Social Security Unfairly Blamed Again for Health Care's Problems
by Craig Jennings, 4/10/2009
In an opinion piece published in Roll Call, Gene Steuerle, vice president of the Peter G. Peterson Foundation, engages in a bit of trickery intended to make long-term Social Security financing appear more dangerous to the long-term fiscal situation than it really is. The premise of the piece -- that Obama's budget is not transformative -- is, I think, spot on. However, Steuerle's enveloping of Social Security into Medicare and Medicaid costs is a classic sleight-of-hand employed by those who would dismantle Social Security as it exists today.
So where is the long-term growth in government headed? Projected growth in Medicare, Medicaid and Social Security—almost all of which goes to the elderly and near elderly — dominates the charts, just as it did under Presidents George W. Bush, Bill Clinton, George H.W. Bush and Ronald Reagan. Of the total projected growth in government spending of 3.5 percent of GDP from 2008 to 2019, these three programs, along with the rising interest costs, would get more than 100 percent. [emphasis mine]

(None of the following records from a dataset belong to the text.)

(* ===== verification/Paging.v ===== *)
(** * Paging: paging.c

    The page directory and tables [paging_init] fills, and the walk the
    processor makes through them, against which the mapping of the kernel, of
    the program page and of the video page are proved. *)

From S2P Require Import Prelude Memory State.

Implicit Types s : kernel.

Definition num_page_entries : Z := 1024.

Definition set_pde (i v : Z) (s : kernel) : kernel :=
  upd_paging (λ p, mkPaging (<[i := u32 v]> (pDirectory p)) (pTable p) (pTable2 p) (videopTable p)) s.
Definition set_pte (i v : Z) (s : kernel) : kernel :=
  upd_paging (λ p, mkPaging (pDirectory p) (<[i := u32 v]> (pTable p)) (pTable2 p) (videopTable p)) s.
Definition set_pte2 (i v : Z) (s : kernel) : kernel :=
  upd_paging (λ p, mkPaging (pDirectory p) (pTable p) (<[i := u32 v]> (pTable2 p)) (videopTable p)) s.
Definition set_video_pte (i v : Z) (s : kernel) : kernel :=
  upd_paging (λ p, mkPaging (pDirectory p) (pTable p) (pTable2 p) (<[i := u32 v]> (videopTable p))) s.

(** Base of a 4 MB page-directory entry. *)
Definition big_base (pde : Z) : Z := Z.land pde 0xFFC00000.

(** [movl %cr3, %ebx; movl %ebx, %cr3]: the processor drops its cached
    translations, so the program page is where entry 32 says. *)
Definition flush_tlb (s : kernel) : kernel :=
  upd_mem (λ m, mkMem (ram m) (big_base (pDirectory s !!! 32))) s.

Section Paging.
Context {L : Layout}.

(** Body of the loop: directory entry, page of the first 4 MB, video page. *)
Definition clear_entry (i : Z) (s : kernel) : kernel :=
  let s := set_pde i 0x00000002 s in
  let s := set_pte i (Z.lor (i * 0x1000) 3) s in
  set_video_pte i 2 s.

(** After the loop: the entries in use, and the control registers. *)
Definition install_tables (s : kernel) : kernel :=
  let s := set_pte2 0 0x400000 s in
  let s := set_pde 0 (Z.lor pTable_addr 3) s in
  let s := set_pde 1 (Z.lor pTable2_addr 0x83) s in
  let s := set_pde 33 videopTable_addr s in
  flush_tlb s.

Definition paging_init (s : kernel) : kernel :=
  install_tables (for_up (Z.to_nat num_page_entries) 0 clear_entry s).

(** ** The page walk

    [walk s user a]: the physical address the processor translates [a] to,
    with 4 MB pages enabled, or nothing for a fault.  A page table is found
    by the address its directory entry holds. *)
Definition present (e : Z) : bool := Z.testbit e 0.
Definition user_ok (e : Z) : bool := Z.testbit e 2.
Definition page_size_bit (e : Z) : bool := Z.testbit e 7.

Definition table_at (s : kernel) (base : Z) : option (arr Z) :=
  if base =? pTable_addr then Some (pTable s)
  else if base =? pTable2_addr then Some (pTable2 s)
  else if base =? videopTable_addr then Some (videopTable s)
  else None.

Definition walk (s : kernel) (user : bool) (a : Z) : option Z :=
  let pde := pDirectory s !!! (a / 0x400000) in
  if negb (present pde) || (user && negb (user_ok pde)) then None
  else if page_size_bit pde then Some (big_base pde + a mod 0x400000)
  else
    t ← table_at s (Z.land pde 0xFFFFF000);
    let pte := t !!! (a / 0x1000 mod 1024) in
    if negb (present pte) || (user && negb (user_ok pte)) then None
    else Some (Z.land pte 0xFFFFF000 + a mod 0x1000).
End Paging.

(** ** Entries *)

Lemma big_base_spec x : 0 <= x < 4294967296 → big_base x = x / 0x400000 * 0x400000.
Proof. by apply (mask_high 22). Qed.

Lemma page_base_spec x : 0 <= x < 4294967296 → Z.land x 0xFFFFF000 = x / 0x1000 * 0x1000.
Proof. by apply (mask_high 12). Qed.

(** A page-aligned base and flag bits below bit 12. *)
Lemma aligned_bit base i : base mod 0x1000 = 0 → 0 <= i < 12 → Z.testbit base i = false.
Proof.
  intros Hm Hi. rewrite <- (Z.div_exact base 0x1000) in Hm by lia. rewrite Hm, Z.mul_comm.
  change 0x1000 with (2 ^ 12). by rewrite Z.mul_pow2_bits_low by lia.
Qed.

Lemma flag_bit base fl i : base mod 0x1000 = 0 → 0 <= i < 12 → Z.testbit (Z.lor base fl) i = Z.testbit fl i.
Proof. intros Hm Hi. by rewrite Z.lor_spec, aligned_bit. Qed.

Lemma lor_aligned base fl : base mod 0x1000 = 0 → 0 <= fl < 0x1000 → Z.lor base fl = base + fl.
Proof.
  intros Hm Hf. symmetry. apply Z.add_nocarry_lor.
  apply Z.bits_inj'. intros n Hn. rewrite Z.land_spec, Z.bits_0.
  destruct (Z.ltb_spec n 12); [by rewrite aligned_bit by (done || lia)|].
  rewrite (Z.bits_above_log2 fl n); [apply andb_false_r|lia|].
  destruct (decide (fl = 0)) as [->|]; [cbn; lia|]. pose proof (Z.log2_lt_pow2 fl 12 ltac:(lia)). lia.
Qed.

Lemma entry_base base fl :
  0 <= base < 4294967296 → base mod 0x1000 = 0 → 0 <= fl < 0x1000 →
  0 <= Z.lor base fl < 4294967296 ∧ Z.land (Z.lor base fl) 0xFFFFF000 = base.
Proof.
  intros Hb Hm Hf. rewrite lor_aligned by done. assert (base + fl < 4294967296) by (Z.div_mod_to_equations; lia).
  split; [lia|]. rewrite page_base_spec by lia. Z.div_mod_to_equations. lia.
Qed.

(** ** The tables after [paging_init] *)

Section PagingFacts.
Context {L : Layout} {HL : LayoutOK L}.

Definition initial_pde (i : Z) : Z :=
  if i =? 33 then videopTable_addr
  else if i =? 1 then Z.lor pTable2_addr 0x83
  else if i =? 0 then Z.lor pTable_addr 3 else 2.

Lemma table_addrs :
  (KERNEL_START <= pTable_addr ∧ pTable_addr + 4096 <= KERNEL_END ∧ pTable_addr mod 4096 = 0) ∧
  (KERNEL_START <= pTable2_addr ∧ pTable2_addr + 4096 <= KERNEL_END ∧ pTable2_addr mod 4096 = 0) ∧
  (KERNEL_START <= videopTable_addr ∧ videopTable_addr + 4096 <= KERNEL_END ∧ videopTable_addr mod 4096 = 0) ∧
  pTable_addr ≠ pTable2_addr ∧ pTable_addr ≠ videopTable_addr ∧ pTable2_addr ≠ videopTable_addr.
Proof using HL.
  pose proof (obj_bounds 6 _ eq_refl) as H6. pose proof (obj_bounds 7 _ eq_refl) as H7.
  pose proof (obj_bounds 8 _ eq_refl) as H8. cbn [fst snd] in *. destruct layout_aligned as (_ & A6 & A7 & A8).
  pose proof (obj_sep 6 7 _ _ eq_refl eq_refl ltac:(done)) as S1. pose proof (obj_sep 6 8 _ _ eq_refl eq_refl ltac:(done)) as S2.
  pose proof (obj_sep 7 8 _ _ eq_refl eq_refl ltac:(done)) as S3. cbn [fst snd] in *. lia.
Qed.

Lemma clear_entries n s i :
  0 <= i < Z.of_nat n → i < 1024 →
  pDirectory (for_up n 0 clear_entry s) !!! i = 2 ∧ pTable (for_up n 0 clear_entry s) !!! i = Z.lor (i * 0x1000) 3.
Proof.
  intros Hi Hlt. set (P := λ j s1, i < j → pDirectory s1 !!! i = 2 ∧ pTable s1 !!! i = Z.lor (i * 0x1000) 3).
  assert (H : P (0 + Z.of_nat n) (for_up n 0 clear_entry s)).
  { apply for_up_ind; [intros Hn; lia|]. intros j t Hj Ht Hij. unfold clear_entry. cbn.
    rewrite !lookup_total_insert_Z. destruct (Z.eqb_spec j i) as [->|]; [|apply Ht; lia].
    destruct (entry_base (i * 4096) 3) as [E _]; [lia|apply Z.mod_mul; lia|lia|].
    split; [done|by apply u32_small]. }
  apply H. lia.
Qed.

Lemma install_pde s i : pDirectory s !!! i = 2 → pDirectory (install_tables s) !!! i = initial_pde i.
Proof using HL.
  intros H1. destruct table_addrs as ((B1 & B2 & B3) & (B4 & B5 & B6) & (B7 & B8 & B9) & _).
  unfold KERNEL_START, KERNEL_END in *.
  destruct (entry_base pTable_addr 3) as [E1 _]; [lia..|]. destruct (entry_base pTable2_addr 0x83) as [E2 _]; [lia..|].
  cbn. rewrite !lookup_total_insert_Z, H1. unfold initial_pde. rewrite !u32_small by lia.
  rewrite !(Z.eqb_sym i). done.
Qed.

Lemma install_pte s i : pTable (install_tables s) !!! i = pTable s !!! i.
Proof. done. Qed.

Lemma paging_init_pde s i : 0 <= i < 1024 → pDirectory (paging_init s) !!! i = initial_pde i.
Proof using HL. intros Hi. unfold paging_init. apply install_pde.
  refine (proj1 (clear_entries _ s i _ _)); unfold num_page_entries; lia. Qed.

Lemma paging_init_pte s i : 0 <= i < 1024 → pTable (paging_init s) !!! i = Z.lor (i * 0x1000) 3.
Proof. intros Hi. unfold paging_init. rewrite install_pte.
  refine (proj2 (clear_entries _ s i _ _)); unfold num_page_entries; lia. Qed.
End PagingFacts.

Lemma paging_init_walk {L : Layout} {HL : LayoutOK L} (s : kernel) (a : Z) :
  0 <= a < 4294967296 →
  walk (paging_init s) false a = (if a <? 0x800000 then Some a else None) ∧
  walk (paging_init s) true a = None.
Proof.
  intros Ha. destruct table_addrs as ((B1 & B2 & B3) & (B4 & B5 & B6) & (B7 & B8 & B9) & N1 & N2 & N3).
  unfold KERNEL_START, KERNEL_END in *.
  assert (Hi : 0 <= a / 0x400000 < 1024) by (Z.div_mod_to_equations; lia).
  unfold walk. rewrite paging_init_pde by done.
  set (i := a / 0x400000) in *. unfold initial_pde.
  destruct (Z.eqb_spec i 33) as [E33|E33].
  { unfold present. rewrite (aligned_bit videopTable_addr 0) by (done || lia). cbn [negb orb].
    destruct (Z.ltb_spec a 0x800000); [|done]. subst i. Z.div_mod_to_equations. lia. }
  destruct (Z.eqb_spec i 1) as [E1|E1].
  { unfold present, user_ok, page_size_bit. rewrite !flag_bit by (done || lia).
    change (Z.testbit 131 0) with true. change (Z.testbit 131 2) with false. change (Z.testbit 131 7) with true.
    cbn [negb orb andb]. split; [|done].
    destruct (entry_base pTable2_addr 0x83) as [Er _]; [lia..|].
    rewrite big_base_spec by done. rewrite lor_aligned by (done || lia).
    destruct (Z.ltb_spec a 0x800000); [|subst i; Z.div_mod_to_equations; lia].
    f_equal. subst i. Z.div_mod_to_equations. lia. }
  destruct (Z.eqb_spec i 0) as [E0|E0].
  - unfold present, user_ok, page_size_bit. rewrite !flag_bit by (done || lia).
    change (Z.testbit 3 0) with true. change (Z.testbit 3 2) with false. change (Z.testbit 3 7) with false.
    cbn [negb orb andb]. split; [|done].
    destruct (entry_base pTable_addr 3) as [_ Eb]; [lia..|]. rewrite Eb. unfold table_at. rewrite Z.eqb_refl, bind_some.
    assert (Hj : 0 <= a / 0x1000 mod 1024 < 1024) by (apply Z.mod_pos_bound; lia).
    rewrite paging_init_pte by done. set (j := a / 0x1000 mod 1024) in *.
    rewrite !flag_bit by (lia || apply Z.mod_mul; lia). change (Z.testbit 3 0) with true. cbn [negb orb].
    destruct (entry_base (j * 0x1000) 3) as [_ Ej]; [lia|apply Z.mod_mul; lia|lia|]. rewrite Ej.
    destruct (Z.ltb_spec a 0x800000); [|subst i; Z.div_mod_to_equations; lia].
    f_equal. subst i j. Z.div_mod_to_equations. lia.
  - change (present 2) with false. cbn [negb orb].
    destruct (Z.ltb_spec a 0x800000); [|done]. subst i. Z.div_mod_to_equations. lia.
Qed.

(** Besides the tables, only the cached translation of the program page. *)
Lemma paging_init_frame {L : Layout} {HL : LayoutOK L} s :
  ∃ p, paging_init s = upd_paging (λ _, p) (upd_mem (λ m, mkMem (ram m) 0) s).
Proof.
  assert (Hp : ∃ p, for_up (Z.to_nat num_page_entries) 0 clear_entry s = upd_paging (λ _, p) s).
  { apply (for_up_ind (λ _ t, ∃ p, t = upd_paging (λ _, p) s)); [exists (k_paging s); by destruct s|].
    intros j t _ [p ->]. by eexists. }
  pose proof (paging_init_pde s 32 ltac:(lia)) as H32. unfold paging_init in *.
  destruct Hp as [p Hp]. rewrite Hp in *. set (q := k_paging (install_tables (upd_paging (λ _, p) s))) in *.
  exists q. change (install_tables (upd_paging (λ _, p) s)) with
    (upd_paging (λ _, q) (upd_mem (λ m, mkMem (ram m) (big_base (pDirectory q !!! 32))) s)).
  by rewrite H32.
Qed.

(** The walk only depends on the tables. *)
Lemma walk_tables {L : Layout} s s' user a : k_paging s' = k_paging s → walk s' user a = walk s user a.
Proof. intros E. unfold walk, table_at. by rewrite E. Qed.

(The chart accompanying Steuerle's Roll Call piece)
I'm not going to call Steuerle dishonest, because, well, he's not. He is, however, very misleading. He is accurate in reporting that Social Security and the health care safety net will consume larger shares of GDP compared to other public spending in the coming years. But, when one disentangles Social Security from the health care components, a different story emerges: Medicare (and actually health care costs generally) is the driver of the long-term fiscal picture. By lumping Social Security in with Medicare and Medicaid and by cutting spending projections off at 2020, when the Social Security expenditure growth rate peaks, Steurele paints a totally misleading picture.
Note in second chart that the slope of the Medicare line is twice as much as that of Social Security's. And crucially, the Medicare line continues to point upward after Social Security's peaks and levels off.
The sort of obfuscations in which Steuerle engages -- indicting Social Security as a co-conspirator -- is intended to produce a policy outcome that is not only irrelevant to fixing the long-term fiscal imbalance but serves to undermine support for a vital and well-designed social safety net.